=== Begin Enclosure ===

(* ===== verification/Projection.v ===== *)
(** * Projection: scalar expressions computed by a scan (vgi/projection.go)

    DuckDB may offer a bound table function expressions over its columns; the
    function accepts some of them and answers with a new bind whose output has
    the columns it will compute. The worker checks the offer, hands it to the
    function and checks that what was accepted is the old bind with the accepted
    columns behind it. *)

From S2P Require Import CatalogContents CatalogRoute Envelope Overload.
From S2P Require Import ArrowTypes ArrowData Arguments ArgConstraints.
From S2P Require Import Prelude Bytes Base64 Strings Unicode SqlTokens.
From S2P Require Columns.
From S2P Require Import ConstraintRecords GeneratedColumns BindResult Bind.

#[global] Instance EvaluationContext_dec : EqDecision EvaluationContext.
Proof. solve_decision. Defined.

Definition ScalarProjectionProfile : string := scalarExpressionProfile.

(** A proposal as it is decoded. *)
Record ProjectionRequest := {
  BindCall : BindRequestWire;
  Offered : BindResponseWire;
  Expressions : list bytes;
  ResultSchema : bytes
}.
(** The proposal as it arrives, its records encoded. *)
Record ProjectionRequestWire := {
  BindCallBytes : bytes;
  OfferedBytes : bytes;
  WireExpressions : list bytes;
  WireResultSchema : bytes
}.
Record ProjectionProposal := { Original : BindResponse Schema; ProposedExpressions : list bytes; ProposedSchema : Schema }.
Record ProjectionAcceptance := { AcceptedIndices : list Z; AcceptedBind : option (BindResponse Schema) }.
Record ProjectionResponse := { ResponseIndices : list Z; ResponseBind : option BindResponseWire }.
Definition decline : ProjectionResponse := {| ResponseIndices := []; ResponseBind := None |}.

Definition total_size (l : list bytes) : Z := foldr (fun b n => blen b + n)%Z 0%Z l.

(** Names are compared with their ASCII capitals lowered; a name that is not
    UTF-8 is refused. *)
Fixpoint check_names (seen : gset string) (fields : list Field) : result string () :=
  match fields with
  | [] => Ok ()
  | f :: fields =>
      let name := ascii_lower (FieldName f) in
      check! negb (bool_decide (name = "") || negb (utf8_valid (sb (FieldName f))) || bool_decide (x00 ∈ sb name) || bool_decide (name ∈ seen))
        else "ambiguous projection column names" in
      check_names ({[name]} ∪ seen) fields
  end.

(** The fields of accepted indices, which must rise. *)
Fixpoint accepted_fields (result : list Field) (count last : Z) (indices : list Z) : Prelude.result string (list Field) :=
  match indices with
  | [] => Ok []
  | index :: indices =>
      check! negb ((index <=? last) || (count <=? index))%Z else "invalid accepted projection index" in
      match result !! Z.to_nat index with
      | None => Err "index out of range"
      | Some f => let? fs := accepted_fields result count index indices in Ok (f :: fs)
      end
  end.

Section projection.
Context `{Unicode} `{Aead} {W P X St F : Type}.
Context (uni_class : bytes -> rune_class) (fold : string -> string) (read_row : bytes -> result string Row).
Context (read_ipc : bytes -> result string (list ArrowData.Field * option (list column))).
Context (DeserializeRecordBatch : bytes -> result string RecordBatch).
Context (DeserializeSchema : bytes -> result string Schema) (SerializeSchema : Schema -> result string bytes).
Context (shape : F -> option FunctionShape) (ArgumentSpecs : F -> list ArgSpec).
(** [Schema.Equal] and [Metadata.Equal] of Arrow. *)
Context (SchemaEqual : Schema -> Schema -> bool) (MetadataEqual : list (string * string) -> list (string * string) -> bool).
(** The hook of a function that has one; it may decline with nil. *)
Context (Projection : F -> option (BindParams St -> ProjectionProposal -> result string (option ProjectionAcceptance))).
Let worker := Worker (W := W) (P := P) (X := X) (St := St) (F := F).

(** *** Checking an offer *)

Fixpoint check_expressions (profiles : list string) (owner : list string) (context : option EvaluationContext) (expressions : list bytes)
  : result string () :=
  match expressions with
  | [] => Ok ()
  | e :: expressions =>
      check! bool_decide (ScalarProjectionProfile ∈ profiles) else "projection profile was not offered" in
      let? _ := validateGeneratedExpression uni_class read_row (StdEncodeToString e) owner in
      let? row := read_row e in
      match row with
      | ExpressionRow r =>
          check! match context with None => true | Some c => bool_decide (c = expr_context r) end else "projection contexts differ" in
          check_expressions profiles owner (Some (default (expr_context r) context)) expressions
      | _ => Err "invalid SqlExpression record schema"
      end
  end.

(** What is refused before the function sees it; the schemas of the bind and of
    the results. *)
Definition check_offer (req : ProjectionRequest) (owner : list string) : result string (Schema * Schema) :=
  let offered := Offered req in
  let? _ := validateProjectionProfiles (WireProfiles offered) in
  let? _ := validateWireBindRepeatability (WireRepeatability offered) in
  check! bool_decide (length (LookupSecretTypes offered) + length (LookupScopes offered) + length (LookupNames offered) = 0)
    else "projection cannot request secrets" in
  check! (blen (ResultSchema req) + blen (WireSchema offered) + blen (default [] (WireOpaqueData offered)) +
          blen (RequestArguments (BindCall req)) + total_size (Expressions req) <=? mebi8)%Z else "projection exceeds 8MiB" in
  let? source := DeserializeSchema (WireSchema offered) in
  let? result := DeserializeSchema (ResultSchema req) in
  let n := length (Expressions req) in
  check! (1 <=? n)%nat && (n <=? 1024)%nat && bool_decide (length (SchemaFields result) = n) && bool_decide (Bind.SchemaMetadata result = [])
    else "invalid projection result schema/count" in
  let? _ := check_names ∅ (SchemaFields source ++ SchemaFields result) in
  let? _ := check_expressions (WireProfiles offered) owner None (Expressions req) in
  Ok (source, result).
Definition parseV2Set (raw : option RawMessage) : result string v2Set :=
  let? o := decodeStrict raw decode_object in
  match unmarshal_string (lookup_key o "kind") "" with
  | Err _ => Err "invalid IN set kind"
  | Ok kind =>
      if bool_decide (kind = "literal") then
        let? _ := exactKeys o ["kind"; "value_ref"] in
        match unmarshal_int (lookup_key o "value_ref") 0 with
        | Err _ => Err "invalid literal IN value_ref"
        | Ok ref =>
            check! (0 <=? ref)%Z else "invalid literal IN value_ref" in
            let? (_, column) := payloadColumn "value" ref in
            match ArrType column, Cells column with
            | LIST elem _, CList values :: _ =>
                Ok {| SetValues := {| ArrType := elem; Cells := values |};
                      SetType := logicalV2Type elem |}
            | _, _ => Err "literal IN payload must be a non-null list"
            end
        end
      else if bool_decide (kind = "external") then
        let? _ := exactKeys o ["kind"; "batch_index"; "column_index"; "column_name"] in
        match unmarshal_int (lookup_key o "batch_index") 0,
              unmarshal_int (lookup_key o "column_index") 0,
              unmarshal_string (lookup_key o "column_name") "" with
        | Ok bi, Ok ci, Ok name =>
            check! (0 <=? bi)%Z && (0 <=? ci)%Z && negb (bool_decide (name = ""))
              else "invalid external IN identity" in
            let? values := externalKeys bi ci name in
            Ok {| SetValues := values; SetType := logicalV2Type (ArrType values) |}
        | _, _, _ => Err "invalid external IN identity"
        end
      else Err "unknown IN set kind"
  end.

(** A number that has to be there and not negative. *)
Definition reference (raw : option RawMessage) (cur : Z) (message : string) : result string Z :=
  match unmarshal_int raw cur with
  | Ok ref => check! (0 <=? ref)%Z else message in Ok ref
  | Err _ => Err message
  end.
(** A name that has to be there and not empty. *)
Definition named (raw : option RawMessage) (message : string) : result string string :=
  match unmarshal_string raw "" with
  | Ok name => check! negb (bool_decide (name = "")) else message in Ok name
  | Err _ => Err message
  end.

=== End Enclosure ===

Your instructions: Using the records above, say how many lines contain the string "values"; offer no other text.

Task solution: 4